Antiviral Activity In Vitro and In Vivo: In cell culture studies, penciclovir has antiviral activity against HSV-1 and HSV-2. Sensitivity test results, expressed as the concentration of the drug required to inhibit growth of the virus by 50% (IC50) or 99% (IC99) in cell culture, vary depending upon a number of factors, including the assay protocols. See Table 1.

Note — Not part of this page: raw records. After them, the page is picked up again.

Lemma agrees_says d t txt ty r :
  agrees d t txt ty r →
  (says r = Some true → token_active d t txt ty ∧ ¬ locked_actor d txt ty) ∧
  (says r = Some false → token_active d t txt ty →
     locked_actor d txt ty ∨ ∃ x, r = Err (Introspection.CantEncodeDeviceID x)).
Proof.
  unfold agrees, says. destruct r as [reply|e].
  - intros [-> ?]. split; [done|]. by intros.
  - destruct (reads_inactive e) eqn:He; [|by intros]. intros H. split; [done|]. intros _ Ha.
    destruct e; eauto.
Qed.

Lemma introspection_err h auth :
  err_keeps same_committed (Introspection.introspection_request (R := R) h auth).
Proof. unfold Introspection.introspection_request, Introspection.post. err_tac. Qed.

(** The token a request presents, with a hint that fits it. *)
Definition presents (auth : ClientAuthorization Introspection.IntrospectionRequest)
    (txt : string) (ty : TokenType) : Prop :=
  ∃ f, form auth = Some f ∧ Introspection.token f = txt ∧ check txt = Ok ty ∧
    ∀ hint, Introspection.token_type_hint f = Some hint → matches_hint ty hint = true.

Lemma introspection_says h auth w r w' :
  integrity (w_committed w) → Introspection.introspection_request h auth w = (r, w') →
  says r = None ∨
  caller_allowed (w_committed w) (credentials auth) ∧
  ((∀ txt ty, ¬ presents auth txt ty) ∧ says r = Some false ∨
   ∃ txt ty, presents auth txt ty ∧
     (says r = Some true → token_active (w_committed w) (w_clock w (w_ticks w)) txt ty ∧
        ¬ locked_actor (w_committed w) txt ty) ∧
     (says r = Some false → token_active (w_committed w) (w_clock w (w_ticks w)) txt ty →
        locked_actor (w_committed w) txt ty ∨
        ∃ x, r = Err (Introspection.CantEncodeDeviceID x))).
Proof.
  intros Hint H. unfold Introspection.introspection_request, Introspection.post in H.
  apply repo_step in H as [[e ->]|(u & w1 & Hp & H)]; [by left|].
  apply from_pool_still in Hp as (K1 & C1 & T1).
  unfold bind at 1 in H. destruct (Introspection.authenticate _ w1) as [v w2] eqn:Ha.
  apply introspection_caller in Ha as [(K2 & C2 & T2) Ha]. rewrite T1 in *.
  destruct v as [?|e]; [|injection H as <- <-; left; simpl; by rewrite Ha].
  apply require_step in H as [[_ ->]|(f & Hf & H)]; [by left|]. right. split; [done|].
  unfold bind at 1, lift in H. destruct (check (Introspection.token f)) as [ty|e] eqn:Hc.
  2: { injection H as <- <-. left. split; [|done]. intros txt ty (f' & Hf' & <- & Hc' & _).
       simplify_eq. congruence. }
  simpl in H. apply guard_step in H as [[Hh ->]|[Hh H]].
  { left. split; [|done]. intros txt ty' (f' & Hf' & <- & Hc' & Hhint). simplify_eq.
    rewrite Hc in Hc'. injection Hc' as <-.
    destruct (Introspection.token_type_hint f) as [hint|]; [|done]. by rewrite Hhint in Hh. }
  right. exists (Introspection.token f), ty. split.
  { exists f. split_and!; try done. intros hint Hhint. by rewrite Hhint in Hh. }
  unfold bind at 1 in H. fold (introspect (bool_decide (h = Some "1")) ty (Introspection.token f)) in H.
  destruct (introspect _ ty _ w2) as [v w3] eqn:Hi.
  apply introspect_agrees in Hi as Hag; [|by rewrite T2]. rewrite K2, K1, C2, C1, T2 in Hag.
  apply agrees_says in Hag. destruct v as [reply|e]; [|by injection H as <- <-].
  apply repo_step in H as [[e ->]|(x & w4 & _ & [= <- <-])]; [by split|done].
Qed.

|Method of Assay||Virus Type||Cell Type||IC50 (mcg/mL)||IC99 (mcg/mL)|
|(c.i.) = clinical isolates. The latent state of any herpes virus is not known to respond to any viral therapy.|
|Plaque Reduction||HSV-1 (c.i.)||MRC-5||0.2-0.6|
|Virus Yield Reduction||HSV-1 (c.i.)||MRC-5||0.4-0.5|
|DNA Synthesis Inhibition||HSV-1 (SC16)||MRC-5||0.04|
Drug Resistance: Penciclovir-resistant mutants of HSV can result from qualitative changes in viral thymidine kinase or DNA polymerase. The most commonly encountered acyclovir-resistant mutants that are deficient in viral thymidine kinase are also resistant to penciclovir.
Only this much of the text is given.